Lemma traverse_recommend l :
  Forall (fun rf => snd rf <> []
                    /\ Forall (fun p => 0 <= desert_risk_score p <= 60)%Q
                         (snd rf)) l ->
  exists recs,
    traverse (recommend format_0f) l = Ok recs
    /\ Forall (fun rec => priority rec = "MEDIUM") recs
    /\ List.map rec_region recs = List.map fst l.
Proof.
  induction 1 as [|rf rest [Hne Hall] _ (recs & IH & Hrecs & Hregions)];
    simpl.
  - exists []. repeat split. constructor.
  - destruct (recommend_medium rf Hne Hall) as (rec & -> & Hp & Hr).
    rewrite IH. simpl. exists (rec :: recs).
    split; [reflexivity|]. split; [now constructor|].
    simpl. now rewrite Hr, Hregions.
Qed.

(** X27. In the demo, a profile scored by [SimpleDocumentParser] has a
    desert-risk score of at most 60, so [SimpleHealthcareAgent.analyze]
    never raises on such profiles and never gives a recommendation the
    priority [HIGH], which needs an average of 70: every recommendation is
    [MEDIUM]. There is at most one recommendation per profile, and none
    unless the query is classified as a medical-desert query. *)
Theorem demo_agent_never_recommends_high_priority
    (parsed : list FacilityProfile) (query : string) :
  let profiles := List.map _compute_scores parsed in
  Forall (fun p => 0 <= desert_risk_score p <= 60)%Q profiles
  /\ exists a,
       analyze format_0f profiles query = Ok a
       /\ Forall (fun rec => priority rec = "MEDIUM") (recommendations a)
       /\ (length (recommendations a) <= length parsed)%nat
       /\ (classify (PyStr.lower query) <> "medical_desert" ->
           recommendations a = []).
Proof.
  intros profiles.
  assert (Hall : Forall (fun p => 0 <= desert_risk_score p <= 60)%Q profiles).
  { unfold profiles. apply List.Forall_map. apply List.Forall_forall.
    intros p _. apply simple_risk_bound. }
  split; [exact Hall|]. unfold analyze.
  destruct (String.eqb_spec (classify (PyStr.lower query)) "medical_desert")
    as [E|E].
  - set (high_risk := List.filter _ profiles).
    assert (Hhigh : Forall (fun p => 0 <= desert_risk_score p <= 60)%Q
                      high_risk).
    { apply List.Forall_forall. intros p [Hp _]%List.filter_In.
      rewrite List.Forall_forall in Hall. auto. }
    pose proof (groups_nonempty _ _ Hhigh) as Hgroups.
    rewrite <- (sorted_by_size_perm _) in Hgroups.
    destruct (traverse_recommend _ Hgroups) as (recs & -> & Hrecs & Hreg).
    simpl. eexists. split; [reflexivity|]. simpl.
    split; [exact Hrecs|]. split; [|congruence].
    rewrite <- (List.length_map rec_region), Hreg, List.length_map.
    rewrite (sorted_by_size_perm _).
    assert (Hlen : forall l d,
              (length (List.fold_left
                         (fun d p => SimpleAgent.region_append (region p) p d)
                         l d) <= length d + length l)%nat).
    { induction l as [|p r IH]; intros d; simpl; [lia|].
      specialize (IH (SimpleAgent.region_append (region p) p d)).
      assert (length (SimpleAgent.region_append (region p) p d)
              <= S (length d))%nat; [|lia].
      clear. induction d as [|[r' ps] rest IHd]; simpl; [lia|].
      destruct (String.eqb r' (region p)); simpl; lia. }
    specialize (Hlen high_risk []). simpl in Hlen.
    unfold SimpleAgent.group_by_region.
    pose proof (List.filter_length_le
                  (fun p => Qle_bool 60 (desert_risk_score p)) profiles).
    fold high_risk in H. unfold profiles in H.
    rewrite List.length_map in H. lia.
  - destruct (String.eqb _ "staffing"); eexists;
      (split; [reflexivity|]); simpl;
      (split; [constructor|]); (split; [lia | reflexivity]).
Qed.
++++++++++
Your output should start at the line containing "(fun p => Qle_bool" and stop at the last line of the material, copied exactly, with nothing else.

                  (fun p => Qle_bool 60 (desert_risk_score p)) profiles).
    fold high_risk in H. unfold profiles in H.
    rewrite List.length_map in H. lia.
  - destruct (String.eqb _ "staffing"); eexists;
      (split; [reflexivity|]); simpl;
      (split; [constructor|]); (split; [lia | reflexivity]).
Qed.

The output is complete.